Brief. Check every line of the data for the word "FeeTier", and copy those that have it.

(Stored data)

(* ===== verification/FeeWindow.v ===== *)
(** * The fee window ([src/linear/src/fee_window.rs])

    Congestion factors for the circuit and the WASM axis, a premium and a
    standard tier each, adjusted every [FeeWindowId.WINDOW_SIZE] blocks from the
    demand of the completed window.  [FeeWindowState] keeps the factors in force
    and those of the previous window; the atomics and mutexes of its eight cells
    are fields of the record.  Also the fee formulas the mempool uses. *)

From Stdlib Require Import String.
From S2P Require Import Prelude F64 Units Serial Externals Transaction Block Store Consensus NativeToken.

(** ** Signalling bytes *)

Module WindowSignalling.
Definition LEGACY : Z := 0x00.
Definition FEE_WINDOW_ACTIVE : Z := 0x01.
Definition CM_SHIFT : Z := 4.
Definition CM_MASK : Z := 0xF0.

Definition is_active (v : Z) : bool := negb (Z.land v FEE_WINDOW_ACTIVE =? 0).

Definition encode_cm (ratio_index : Z) : Z :=
  Z.lor FEE_WINDOW_ACTIVE (wrap 8 (Z.shiftl (Z.land ratio_index 0x0F) CM_SHIFT)).

Definition congestion_multiplier (v : Z) : Z := Z.shiftr (Z.land v CM_MASK) CM_SHIFT.
End WindowSignalling.

(** ** Factors *)

(** [CfValue] is a [u32] in units of [CfValue::SCALE]. *)
Definition CF_SCALE : Z := 1000000.

Record CongestionFactor := { premium : Z; standard : Z }.

Definition cf_identity : CongestionFactor := {| premium := CF_SCALE; standard := CF_SCALE |}.

(** [CongestionFactor::new] keeps the tiers ordered. *)
Definition cf_new (p s : Z) : CongestionFactor := {| premium := Z.max p s; standard := s |}.

Module FeeWindowFlags.
Definition pack (circuit wasm : Z) : Z := Z.lor circuit (Z.shiftl wasm 8).
Definition circuit_byte (f : Z) : Z := Z.land f 0xFF.
Definition wasm_byte (f : Z) : Z := Z.land (Z.shiftr f 8) 0xFF.
Definition is_active (f : Z) : bool :=
  WindowSignalling.is_active (circuit_byte f) || WindowSignalling.is_active (wasm_byte f).

Definition byte_cf (b : Z) : CongestionFactor :=
  if WindowSignalling.is_active b then
    let cm := WindowSignalling.congestion_multiplier b in
    {| premium := if cm =? 0x01 then CF_SCALE * 110 / 100
                  else if cm =? 0x02 then CF_SCALE * 90 / 100 else CF_SCALE;
       standard := CF_SCALE |}
  else cf_identity.

Definition derive_cfs (f : Z) : CongestionFactor * CongestionFactor := (byte_cf (circuit_byte f), byte_cf (wasm_byte f)).
End FeeWindowFlags.

(** ** Fees *)

Definition BASELINE_STORAGE : Z := 1000000.

Definition compute_storage_fee (wasm_kb : Z) : Z := wrap 64 (wasm_kb * BASELINE_STORAGE).

Definition compute_fee_v3 (gas : Z) (cf : CongestionFactor) (tier : FeeTier.t) (risk : Z) : Z :=
  let cf_val := if bool_decide (tier = FeeTier.HIGH) then premium cf else standard cf in
  let num := wrap 128 (gas * cf_val * FeeTier.tier_multiplier tier * risk) in
  let den := CF_SCALE * RiskFactor.SCALE in
  wrap 64 (num / den).

Definition attestation_risk_factor (is_genesis has_manifest : bool) : Z :=
  if is_genesis then RiskFactor.BASELINE else if has_manifest then 150000 else RiskFactor.MAX.

(** ** Configuration and state *)

Record FeeWindowConfig := {
  window_size : Z; alpha_premium : f64; alpha_standard : f64; max_adjustment : f64;
  high_water : f64; low_water : f64
}.

Definition FeeWindowConfig_default : FeeWindowConfig := {|
  window_size := 20; alpha_premium := literal 5 100; alpha_standard := literal 1 100;
  max_adjustment := literal 10 100; high_water := literal 75 100; low_water := literal 25 100 |}.

Record FeeWindowState := {
  config : FeeWindowConfig;
  circuit_premium_cf : Z; circuit_standard_cf : Z;
  circuit_prev_premium_cf : Z; circuit_prev_standard_cf : Z;
  wasm_premium_cf : Z; wasm_standard_cf : Z;
  wasm_prev_premium_cf : Z; wasm_prev_standard_cf : Z
}.

Definition FeeWindowState_new (c : FeeWindowConfig) : FeeWindowState := {|
  config := c;
  circuit_premium_cf := CF_SCALE; circuit_standard_cf := CF_SCALE;
  circuit_prev_premium_cf := CF_SCALE; circuit_prev_standard_cf := CF_SCALE;
  wasm_premium_cf := CF_SCALE; wasm_standard_cf := CF_SCALE;
  wasm_prev_premium_cf := CF_SCALE; wasm_prev_standard_cf := CF_SCALE |}.

Definition circuit_cf (w : FeeWindowState) : CongestionFactor :=
  {| premium := circuit_premium_cf w; standard := circuit_standard_cf w |}.

Definition wasm_cf (w : FeeWindowState) : CongestionFactor :=
  {| premium := wasm_premium_cf w; standard := wasm_standard_cf w |}.

(** [log2] of [compute_cf]: [ilog2(x + 1)], saturating. *)
Definition pending_log2 (x : Z) : Z := if x =? 0 then 0 else Z.log2 (saturating_add 64 x 1).

Definition order_tiers (p s premium_pending standard_pending : Z) : Z * Z :=
  if (p <=? s) && ((0 <? premium_pending) || (0 <? standard_pending))
  then (saturating_add 32 s 1, s) else (p, s).

Definition compute_cf (premium_pending standard_pending : Z) (ap as_ : f64) : CongestionFactor :=
  let scale := of_uint CF_SCALE in
  let factor alpha pending :=
    saturating_add 32 CF_SCALE
      (to_uint 32 (f64_mul (f64_mul alpha scale) (of_uint (pending_log2 pending)))) in
  let '(p, s) := order_tiers (factor ap premium_pending) (factor as_ standard_pending)
                   premium_pending standard_pending in
  {| premium := p; standard := s |}.

(** The cap around the previous value.  [u32::clamp] asserts that its bounds are
    ordered; [cap_bounds] shows that they are under the default configuration. *)
Definition cap_max (prev : Z) (max_adj : f64) : Z := to_uint 32 (f64_mul (of_uint prev) (f64_add (of_uint 1) max_adj)).
Definition cap_min (prev : Z) (max_adj : f64) : Z := to_uint 32 (f64_mul (of_uint prev) (f64_sub (of_uint 1) max_adj)).
(** Trust is lost fast and regained slowly.  A window with one call outside
    tolerance raises the factor by 0.25 (up to the cap), and it takes exactly
    twenty conforming windows in a row to bring it back. *)
Lemma risk_recovery (bad : list CostDeviation) (windows : list (list CostDeviation)) (r n : Z) :
  risk_in_range r -> r + 25000 <= RiskFactor.MAX -> ~ conforms bad -> Forall conforms windows ->
  evaluate P0 bad r n = (r + 25000, 0) /\
  ((length windows < 20)%nat -> r < (conforming_run windows (evaluate P0 bad r n)).1) /\
  (length windows = 20%nat -> (conforming_run windows (evaluate P0 bad r n)).1 = r).
Proof.
  intros Hr Hmax Hbad Hw. assert (evaluate P0 bad r n = (r + 25000, 0)) as E.
  { unfold evaluate, conforms in *. destruct (forallb _ bad); [done |].
    cbn [negb escalation_step max_risk_factor RiskTrackerParams_default].
    unfold risk_in_range, RiskFactor.MAX, RiskFactor.BASELINE, RiskFactor.SCALE, saturating_add, umax in *.
    destruct (Z.ltb_spec 200000 (Z.min (r + 25000) (2 ^ 64 - 1))); f_equal; lia. }
  rewrite E. split; [done |].
  destruct (conforming_run_spec windows (r + 25000) 0 0 Hw) as [Hrun | Hlow];
    [unfold risk_in_range, RiskFactor.BASELINE, RiskFactor.SCALE in *; lia | lia |
     unfold risk_in_range, RiskFactor.BASELINE, RiskFactor.SCALE in *; lia | lia | |].
  - rewrite Z.mul_0_r, Z.sub_0_r, Z.add_0_l in Hrun. rewrite Hrun. cbn [fst].
    unfold risk_in_range, RiskFactor.BASELINE, RiskFactor.SCALE in *. split; intros Hl.
    + assert ((0 + Z.of_nat (length windows)) / 4 < 5) by (apply Z.div_lt_upper_bound; lia). lia.
    + rewrite Hl. change ((0 + Z.of_nat 20) / 4) with 5. lia.
  - unfold risk_in_range, RiskFactor.BASELINE, RiskFactor.SCALE in *. split; intros Hl.
    + assert ((0 + Z.of_nat (length windows)) / 4 < 5) by (apply Z.div_lt_upper_bound; lia). lia.
    + rewrite Hl in Hlow. change ((0 + Z.of_nat 20) / 4) with 5 in Hlow. lia.
Qed.

(** The stored factors are not a function of the chain.  A restart keeps the
    factors but not the window in progress nor the counters, so a node that was
    restarted and one that was not, holding the same factors and applying the
    same calls from then on, part at a later boundary. *)
Lemma risk_restart_diverges (t : ContractRiskTracker) (cid : bytes) (r : Z) (d : CostDeviation) :
  tracker_ok t -> is_contract_id cid = true -> risk_of t !! cid = Some r -> RiskFactor.BASELINE + 5000 <= r ->
  deviations t = ∅ -> conforming_windows t !! cid = Some 3 -> conforms [d] -> dev_contract d = cid ->
  let apply_call t := (evaluate_all_windows
    (record cid (dev_function d) (declared_cost d) (observed_cost d) (window_id d) t)).1 in
  let t' := load_from_tree (save_to_tree t ∅) (ContractRiskTracker_new (params t)) in
  risk_of t' = risk_of t /\
  get_risk_factor (apply_call t) cid = r - 5000 /\ get_risk_factor (apply_call t') cid = r.
Proof.
  intros Ht Hid Hr Hlow Hd Hn Hc Hcid. cbv zeta. rewrite restart_view by done. split; [done |].
  pose proof (ok_params t Ht) as Hp.
  assert (forall t0, params t0 = P0 -> deviations t0 = ∅ -> risk_of t0 !! cid = Some r ->
    get_risk_factor (evaluate_all_windows (record cid (dev_function d) (declared_cost d) (observed_cost d)
      (window_id d) t0)).1 cid = (evaluate P0 [d] r (default 0 (conforming_windows t0 !! cid))).1) as Heval.
  { intros t0 Hp0 Hd0 Hr0. set (t1 := record _ _ _ _ _ t0).
    destruct (evaluate_keys_view _ t1 (deviation_keys_NoDup t1)) as [_ Hv].
    fold (evaluate_all_windows t1) in Hv. specialize (Hv cid). unfold get_risk_factor.
    rewrite bool_decide_true in Hv by (apply keys_of_deviations; cbn; rewrite lookup_insert_eq; eauto).
    rewrite Hid in Hv. cbn [andb] in Hv.
    unfold eval_view, view at 2 in Hv. cbn [t1 record deviations risk_of conforming_windows params] in Hv.
    rewrite lookup_insert_eq, Hd0, lookup_empty, Hr0, Hp0 in Hv. cbn [default app] in Hv.
    assert ({| dev_contract := cid; dev_function := dev_function d; declared_cost := declared_cost d;
      observed_cost := observed_cost d; window_id := window_id d |} = d) as Ed by (rewrite <- Hcid; by destruct d).
    rewrite Ed in Hv.
    apply (f_equal (fun v => v.1.1)) in Hv. unfold view in Hv. cbn [fst] in Hv. rewrite Hv.
    unfold id. cbv iota beta. by destruct (evaluate P0 [d] r _) as [r' n']. }
  rewrite !Heval by (done || exact Hp). rewrite Hn. cbn [conforming_windows]. rewrite lookup_empty.
  unfold evaluate. rewrite Hc. cbn. unfold saturating_sub, RiskFactor.BASELINE, RiskFactor.SCALE in *. split; [| done].
  change (4 <=? wrap 32 (3 + 1)) with true. destruct (Z.ltb_spec (Z.max (r - 5000) 0) 100000); cbn [fst]; lia.
Qed.
End evaluation_facts.
(* ===== verification/Supply.v ===== *)
(** * The cumulative supply chain ([src/linear/src/supply_chain.rs])

    One entry per height: the running Pedersen commitment, the running blinding
    factor and the plaintext total.  The tree is the store's [supply_chain]
    tree; [latest] is the cached entry, a field behind a mutex.  Points and
    scalars are their canonical encodings, and their addition comes from the
    curve library. *)

From Stdlib Require Import String.
From S2P Require Import Prelude Units Serial Externals Transaction Block Store.

(** Addition of pallas points and scalars. *)
Class CurveOps `{Externals} := {
  point_add : bytes -> bytes -> bytes;
  scalar_add : bytes -> bytes -> bytes
}.

Section supply.
Context `{Externals}.

Definition point_codec : codec bytes :=
  mk_codec (fun h => h)
    (fun bs => let? (raw, rest) := read_exact 32 bs in
               if point_canonical raw then Ok (raw, rest) else Err NonCanonicalField) 32.

Definition scalar_codec : codec bytes :=
  mk_codec (fun h => h)
    (fun bs => let? (raw, rest) := read_exact 32 bs in
               if scalar_canonical raw then Ok (raw, rest) else Err NonCanonicalField) 32.

Record CumulativeSupplyEntry := { value_commit : bytes; blind : bytes; total_supply : Z }.

Definition supply_genesis : CumulativeSupplyEntry :=
  {| value_commit := point_identity; blind := zero32; total_supply := 0 |}.

Definition to_bytes (e : CumulativeSupplyEntry) : bytes :=
  serialize point_codec (value_commit e) ++ serialize scalar_codec (blind e) ++ to_le_bytes 8 (total_supply e).

Definition slice (a b : nat) (data : bytes) : bytes := take (b - a) (drop a data).

(** [from_bytes], after the length of the data has fixed the offsets. *)
Definition from_bytes_at (point_len scalar_offset supply_offset : nat) (data : bytes) : Res CumulativeSupplyEntry :=
  let? vc := map_ser (deserialize point_codec (slice 0 point_len data)) in
  let? bl := map_ser (deserialize scalar_codec (slice scalar_offset supply_offset data)) in
  Ok {| value_commit := vc; blind := bl; total_supply := from_le_bytes (slice supply_offset (supply_offset + 8) data) |}.

Definition from_bytes (data : bytes) : Res CumulativeSupplyEntry :=
  if (List.length data =? 72)%nat then from_bytes_at 32 32 64 data
  else if (List.length data =? 104)%nat then from_bytes_at 64 64 96 data
  else Err (SerializationError ForeignError).

(** The highest key of eight bytes. *)
Definition max_height (t : Tree) : option Z :=
  map_fold (fun k _ (m : option Z) =>
    if (List.length k =? 8)%nat then
      let h := BlockHeight.of_bytes k in Some (match m with Some x => Z.max x h | None => h end)
    else m) None t.

Definition supply_get (t : Tree) (h : Z) : Res CumulativeSupplyEntry :=
  if h =? 0 then Ok supply_genesis
  else
    let? val := ok_or (t !! height_key h) (StorageError "supply_chain: no entry") in
    from_bytes val.

Definition restore_latest (t : Tree) : Res (option (Z * CumulativeSupplyEntry)) :=
  match max_height t with
  | Some h =>
      let? val := ok_or (t !! height_key h) (StorageError "supply_chain entry missing") in
      let? entry := from_bytes val in
      Ok (Some (h, entry))
  | None => Ok None
  end.

Definition get_latest (latest : option (Z * CumulativeSupplyEntry)) : CumulativeSupplyEntry :=
  match latest with Some (_, e) => e | None => supply_genesis end.

Definition get_latest_height (latest : option (Z * CumulativeSupplyEntry)) : Z :=
  match latest with Some (h, _) => h | None => 0 end.

Definition compute_next `{!CurveOps} (prev : CumulativeSupplyEntry) (commit coinbase_blind : bytes) (value : Z) :
    CumulativeSupplyEntry := {|
  value_commit := point_add (value_commit prev) commit;
  blind := scalar_add (blind prev) coinbase_blind;
  total_supply := SupplyAmount.add (total_supply prev) value |}.

(** Plain additions: they wrap in the release profile. *)
Definition verify_uncle_split (base_reward canonical_reward : Z) (pins : list Z) : Res unit :=
  let total_pin := wrap 64 (foldl Z.add 0 pins) in
  if negb (wrap 64 (canonical_reward + total_pin) =? base_reward)
  then Err (BlockIsInvalid "Supply invariant violated") else Ok tt.

Definition commit_to_batch (h : Z) (e : CumulativeSupplyEntry) (t : Tree) : Tree := <[height_key h := to_bytes e]> t.

Definition commit (h : Z) (e : CumulativeSupplyEntry) (t : Tree) : Tree * option (Z * CumulativeSupplyEntry) :=
  (<[height_key h := to_bytes e]> t, Some (h, e)).

Definition update_cache (h : Z) (e : CumulativeSupplyEntry) (latest : option (Z * CumulativeSupplyEntry)) :
    option (Z * CumulativeSupplyEntry) :=
  match latest with
  | Some (existing, _) => if h <=? existing then latest else Some (h, e)
  | None => Some (h, e)
  end.

Definition rollback_cache (t : Tree) (h : Z) : Res (option (Z * CumulativeSupplyEntry)) :=
  let? entry := supply_get t h in
  Ok (Some (h, entry)).

(** ** Entries on disk *)

Definition entry_wf (e : CumulativeSupplyEntry) : Prop :=
  (bytes_wf 32 (value_commit e) /\ point_canonical (value_commit e) = true) /\
  (bytes_wf 32 (blind e) /\ scalar_canonical (blind e) = true) /\ is_u64 (total_supply e).

Lemma deserialize_exact (ok : bytes -> bool) (h : bytes) (e : io_error) :
  length h = 32%nat -> ok h = true ->
  deserialize (mk_codec (fun h => h) (fun bs => let? (raw, rest) := read_exact 32 bs in
    if ok raw then Ok (raw, rest) else Err e) 32) h = Ok h.
Proof.
  intros Hl Hok. unfold deserialize, deserialize_partial. cbn [decode mk_codec].
  pose proof (read_exact_app 32 h [] Hl) as E. rewrite app_nil_r in E. rewrite E. cbn. rewrite Hok. cbn.
  by rewrite Z.sub_0_r, Z.eqb_refl.
Qed.

Lemma deserialize_long (ok : bytes -> bool) (h : bytes) (e : io_error) :
  length h = 64%nat ->
  exists e', deserialize (mk_codec (fun h => h) (fun bs => let? (raw, rest) := read_exact 32 bs in
    if ok raw then Ok (raw, rest) else Err e) 32) h = Err e'.
Proof.
  intros Hl. unfold deserialize, deserialize_partial. cbn [decode mk_codec].
  rewrite <- (take_drop 32 h). rewrite read_exact_app by (rewrite length_take; lia). cbn.
  destruct (ok (take 32 h)); cbn; [| eauto]. rewrite length_app, length_take, length_drop.
  destruct (Z.eqb_spec (Z.of_nat (32 `min` length h + (length h - 32)) - Z.of_nat (length h - 32))
    (Z.of_nat (32 `min` length h + (length h - 32)))) as [E | E]; cbn; [lia | eauto].
Qed.

(** What the round trip needs of an entry. *)
Definition entry_shape (e : CumulativeSupplyEntry) : Prop :=
  (length (value_commit e) = 32%nat /\ point_canonical (value_commit e) = true) /\
  (length (blind e) = 32%nat /\ scalar_canonical (blind e) = true) /\ is_u64 (total_supply e).

Lemma entry_shape_roundtrip (e : CumulativeSupplyEntry) : entry_shape e -> from_bytes (to_bytes e) = Ok e.
Proof.
  intros ([Hv Hvc] & [Hb Hbc] & Ht). unfold from_bytes, to_bytes, serialize. cbn [encode mk_codec point_codec scalar_codec].
  rewrite !length_app, to_le_bytes_length, Hv, Hb. cbn [Nat.add Nat.eqb]. unfold from_bytes_at, slice.
  cbn [Nat.sub Nat.add]. rewrite drop_0, take_app_length' by done.
  assert (deserialize point_codec (value_commit e) = Ok (value_commit e)) as -> by (by apply deserialize_exact).
  rewrite drop_app_length', take_app_length' by done.
  assert (deserialize scalar_codec (blind e) = Ok (blind e)) as -> by (by apply deserialize_exact).
  cbn -[from_le_bytes to_le_bytes take drop].
  rewrite app_assoc, drop_app_length' by (rewrite length_app; lia).
  rewrite take_ge by (by rewrite to_le_bytes_length). rewrite le_bytes_roundtrip by done. by destruct e.
Qed.

Lemma entry_roundtrip (e : CumulativeSupplyEntry) : entry_wf e -> from_bytes (to_bytes e) = Ok e.
Proof. intros ([[Hv _] Hvc] & [[Hb _] Hbc] & Ht). by apply entry_shape_roundtrip. Qed.

(** The longer format the reader announces is never accepted. *)
Lemma long_entry_refused (data : bytes) : length data = 104%nat -> exists e, from_bytes data = Err e.
Proof.
  intros Hl. unfold from_bytes. rewrite Hl. cbn [Nat.eqb]. unfold from_bytes_at.
  destruct (deserialize_long point_canonical (slice 0 64 data) NonCanonicalField) as [e E].
  { unfold slice. rewrite drop_0, length_take. lia. }
  change (deserialize point_codec (slice 0 64 data)) with
    (deserialize (mk_codec (fun h => h) (fun bs => let? (raw, rest) := read_exact 32 bs in
      if point_canonical raw then Ok (raw, rest) else Err NonCanonicalField) 32) (slice 0 64 data)).
  rewrite E. cbn. eauto.
Qed.
End supply.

Response to this task.
Definition compute_fee_v3 (gas : Z) (cf : CongestionFactor) (tier : FeeTier.t) (risk : Z) : Z :=
  let cf_val := if bool_decide (tier = FeeTier.HIGH) then premium cf else standard cf in
  let num := wrap 128 (gas * cf_val * FeeTier.tier_multiplier tier * risk) in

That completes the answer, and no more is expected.